→ **YOUR OBJECTIVE**
Transcribe every record below word for word.
** GIVEN RECORDS follows **
(** * Index translation of TileDB-Segy: a shallow embedding

    The development follows [tiledb/segy/utils.py] (slice normalisation,
    [ensure_slice], the trace indexers and the label indexer) and
    [tilesegy/indexables.py] (the earlier label indexer and the [Lines]
    accessor).

    Modelling conventions:
    - Python integers are mathematical integers ([Z]).
    - The elements of a NumPy integer array are integers within the range of
      the array's dtype, and NumPy's arithmetic on them is fixed-width: the
      difference of two elements, and the sum of a NumPy scalar and a Python
      integer (which keeps the scalar's dtype, as in NumPy 2), wrap around at
      the ends of the range.
    - The index arrays NumPy itself builds ([np.arange], [np.unravel_index],
      [np.flatnonzero], [argsort] and indexing with them) have the dtype
      [intp].  Their elements are positions in arrays that exist in memory,
      far from the ends of the 64-bit range; arithmetic on them is modelled
      without wrap-around.
    - [None] is [option]'s [None]; a [slice] keeps its three optional fields.
    - A raised exception is a value of [exn]; fallible code lives in the
      [result] monad. *)

From Stdlib Require Import String.
From Stdlib Require Import ZArith List Lia Bool Sorted Permutation.
Import ListNotations.

Set Warnings "-register-all".

Open Scope string_scope.
Open Scope list_scope.
Open Scope Z_scope.

(** ** Exceptions and the error monad *)

(** The exception classes the modelled code raises, each with the fixed part
    of its message (formatted values are left out). *)
Inductive exn : Type :=
| ValueError (msg : string)
| MultiSliceError (msg : string)   (* subclass of ValueError *)
| TypeError (msg : string)
| IndexError (msg : string)
| AssertionError
| StopIteration
| ZeroDivisionError.

Inductive result (A : Type) : Type :=
| Ok (a : A)
| Raise (e : exn).

Arguments Ok {A} a.
Arguments Raise {A} e.

Definition bind {A B : Type} (m : result A) (k : A -> result B) : result B :=
  match m with
  | Ok a => k a
  | Raise e => Raise e
  end.

Notation "'let*' x ':=' m 'in' k" := (bind m (fun x => k))
  (at level 10, x name, m at level 100, k at level 200).
Notation "'let*' ' p ':=' m 'in' k" :=
  (bind m (fun x => match x with p => k end))
  (at level 10, p pattern, m at level 100, k at level 200).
** End of GIVEN RECORDS **
→ **ANSWER SECTION**
(** * Index translation of TileDB-Segy: a shallow embedding

    The development follows [tiledb/segy/utils.py] (slice normalisation,
    [ensure_slice], the trace indexers and the label indexer) and
    [tilesegy/indexables.py] (the earlier label indexer and the [Lines]
    accessor).

    Modelling conventions:
    - Python integers are mathematical integers ([Z]).
    - The elements of a NumPy integer array are integers within the range of
      the array's dtype, and NumPy's arithmetic on them is fixed-width: the
      difference of two elements, and the sum of a NumPy scalar and a Python
      integer (which keeps the scalar's dtype, as in NumPy 2), wrap around at
      the ends of the range.
    - The index arrays NumPy itself builds ([np.arange], [np.unravel_index],
      [np.flatnonzero], [argsort] and indexing with them) have the dtype
      [intp].  Their elements are positions in arrays that exist in memory,
      far from the ends of the 64-bit range; arithmetic on them is modelled
      without wrap-around.
    - [None] is [option]'s [None]; a [slice] keeps its three optional fields.
    - A raised exception is a value of [exn]; fallible code lives in the
      [result] monad. *)

From Stdlib Require Import String.
From Stdlib Require Import ZArith List Lia Bool Sorted Permutation.
Import ListNotations.

Set Warnings "-register-all".

Open Scope string_scope.
Open Scope list_scope.
Open Scope Z_scope.

(** ** Exceptions and the error monad *)

(** The exception classes the modelled code raises, each with the fixed part
    of its message (formatted values are left out). *)
Inductive exn : Type :=
| ValueError (msg : string)
| MultiSliceError (msg : string)   (* subclass of ValueError *)
| TypeError (msg : string)
| IndexError (msg : string)
| AssertionError
| StopIteration
| ZeroDivisionError.

Inductive result (A : Type) : Type :=
| Ok (a : A)
| Raise (e : exn).

Arguments Ok {A} a.
Arguments Raise {A} e.

Definition bind {A B : Type} (m : result A) (k : A -> result B) : result B :=
  match m with
  | Ok a => k a
  | Raise e => Raise e
  end.

Notation "'let*' x ':=' m 'in' k" := (bind m (fun x => k))
  (at level 10, x name, m at level 100, k at level 200).
Notation "'let*' ' p ':=' m 'in' k" :=
  (bind m (fun x => match x with p => k end))
  (at level 10, p pattern, m at level 100, k at level 200).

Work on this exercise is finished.